BeritaPeristiwa

Konflik Agraria Mengancam: 12,7 Juta Bidang Tanah di Indonesia Belum Terdaftar

451
×

Konflik Agraria Mengancam: 12,7 Juta Bidang Tanah di Indonesia Belum Terdaftar

Sebarkan artikel ini
Advokat Abd Rahman Suhu, S.H., M.H., selaku Ketua tim hukum ARS Law Office and Partners,
Foto: Advokat Abd Rahman Suhu, S.H., M.H., sekaligis Ketua tim hukum ARS Law Office and Partners, @by_reportasenews.net

KALIMANTAN, Reportasenews.net – Berdasarkan data Badan Pusat Statistik (BPS) Indonesia tahun 2021, luas daratan Indonesia mencapai 1.916.906 kilometer persegi.

Sebagai negara kepulauan terbesar di dunia dengan 17.508 pulau, Indonesia memiliki sekitar 126 juta bidang tanah yang harus didaftarkan.

Namun, hingga 31 Mei 2024, baru 113,3 juta bidang tanah yang terdaftar, sehingga masih ada sekitar 12,7 juta bidang tanah yang belum memiliki status legal yang jelas.

Dari total 513 kabupaten/kota di Indonesia, hanya 33 kabupaten/kota yang sudah dinyatakan lengkap.

Menurut Abdul Rahman Suhu, seorang pengacara kondang, status “lengkap” berarti seluruh bidang tanah di wilayah tersebut telah dipetakan dan didata.

“Data ini sangat penting bagi pemerintah daerah untuk mengambil kebijakan di bidang tata ruang dan pertanahan guna meminimalkan konflik agraria,” jelasnya, Rabu (25/9/2024).
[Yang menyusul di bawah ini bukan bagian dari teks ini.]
Lemma file_only_preorder : PreOrder (st_only (S := W * File V)).
Proof.
  split.
  - intros [w f]. by repeat split.
  - intros [w1 f1] [w2 f2] [w3 f3]. cbn. intros (Ho1 & E1 & D1) (Ho2 & E2 & D2).
    rewrite E1 in Ho2. split; [by etrans|]. split; congruence.
Qed.

Lemma wrap64_small n : 0 ≤ n < 2 ^ 64 → wrap64 n = n.
Proof. apply wrap_small. Qed.

#[export] Instance file_laws : StreamLaws (W * File V).
Proof.
  constructor.
  - apply file_only_preorder.
  - intros [w f] [w' f'] b (Ho & _). by apply v_buf_only with (v := vnode f).
  - intros [w f] [w' f'] (Ho & E & _). cbn in *. rewrite E. by apply v_writable_only.
  - intros [w f]. apply v_buf_skip.
  - intros [w f]. apply v_buf_data.
  - intros [w f] [Hok Hp]. split; [done|]. by apply v_bounds.
  - intros [w f] b [Hok Hp] Hb Hne Hlt. cbn in *.
    pose proof (v_bounds w (vnode f) Hok).
    destruct (read_at_some w (vnode f) b (file_pos f) Hok Hb Hne) as (n & Hn & Hle & Hr); [lia|].
    eexists n, (w, mkFile (vnode f) (file_pos f + n) (file_deny f)).
    split; [done|]. split; [done|]. split.
    + unfold read, file_Read, file_read, on_vnode, advance. unmonad. rewrite Hr.
      by rewrite wrap64_small by lia.
    + repeat split; cbn; try done; lia.
  - intros [w f] b [Hok Hp] Hge. cbn in *.
    destruct (read_at_eof w (vnode f) b (file_pos f) Hok) as (r & Hr & Hrd); [lia|].
    exists r. split; [done|]. unfold read, file_Read, file_read, on_vnode, advance. unmonad.
    rewrite Hrd. destruct Hr as [-> | ->]; [|done].
    rewrite Z.add_0_r, wrap64_small by lia. by destruct f.
  - intros [w f] b [Hok Hp] Hwr Hb Hby Hne Hle. cbn in *.
    pose proof (v_bounds w (vnode f) Hok).
    destruct (write_at_some w (vnode f) b (file_pos f)) as (n & w' & Hn & Hr & Hok' & Hd & Ho);
      try done; [lia|].
    eexists n, (w', mkFile (vnode f) (file_pos f + n) (file_deny f)).
    split; [done|]. split.
    + unfold file_write, on_vnode, advance. unmonad. rewrite Hr. by rewrite wrap64_small by lia.
    + repeat split; cbn; try done; lia.
  - intros [w f] [Hok Hp]. cbn. unfold on_vnode. unmonad. cbn in *. by rewrite vnode_len_spec.
  - by intros [w f] _.
  - intros [w f] p [Hok Hp] Hp'. eexists. split; [done|]. repeat split; cbn in *; try done; lia.
Qed.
Namun, Suhu juga mengkritisi adanya penyalahgunaan wewenang oleh oknum di pemerintah daerah terkait pengelolaan lahan.

“Bagian yang sudah dikuasai warga seharusnya tidak dibuat resah dengan tumpang tindih klaim. Sayangnya, seringkali oknum pemerintah memanfaatkan kesempatan ini untuk keuntungan pribadi,” tambahnya.

Persoalan tanah, terutama yang berkaitan dengan perkebunan sawit, seringkali memicu konflik. Suhu menyoroti bahwa banyak kasus persengketaan lahan yang justru menguntungkan pihak-pihak kaya, sehingga memperburuk ketidakadilan yang dirasakan masyarakat kecil.

“Sidang pengadilan pun sering kali tidak berpihak pada masyarakat kecil, terutama dalam kasus-kasus sawit dan tanah,” ujar Suhu.

Sementara itu, data dari Konsorsium Pembaruan Agraria (KPA) dalam Catatan Akhir Tahun 2023 mengungkap bahwa terdapat 2.939 konflik agraria yang mencakup 6,3 juta hektar lahan, dan berdampak pada lebih dari 1,7 juta keluarga.

Antara 2015 hingga 2023, terdapat 3.503 korban akibat konflik-konflik tersebut, mayoritas disebabkan oleh sengketa tanah yang tidak terselesaikan.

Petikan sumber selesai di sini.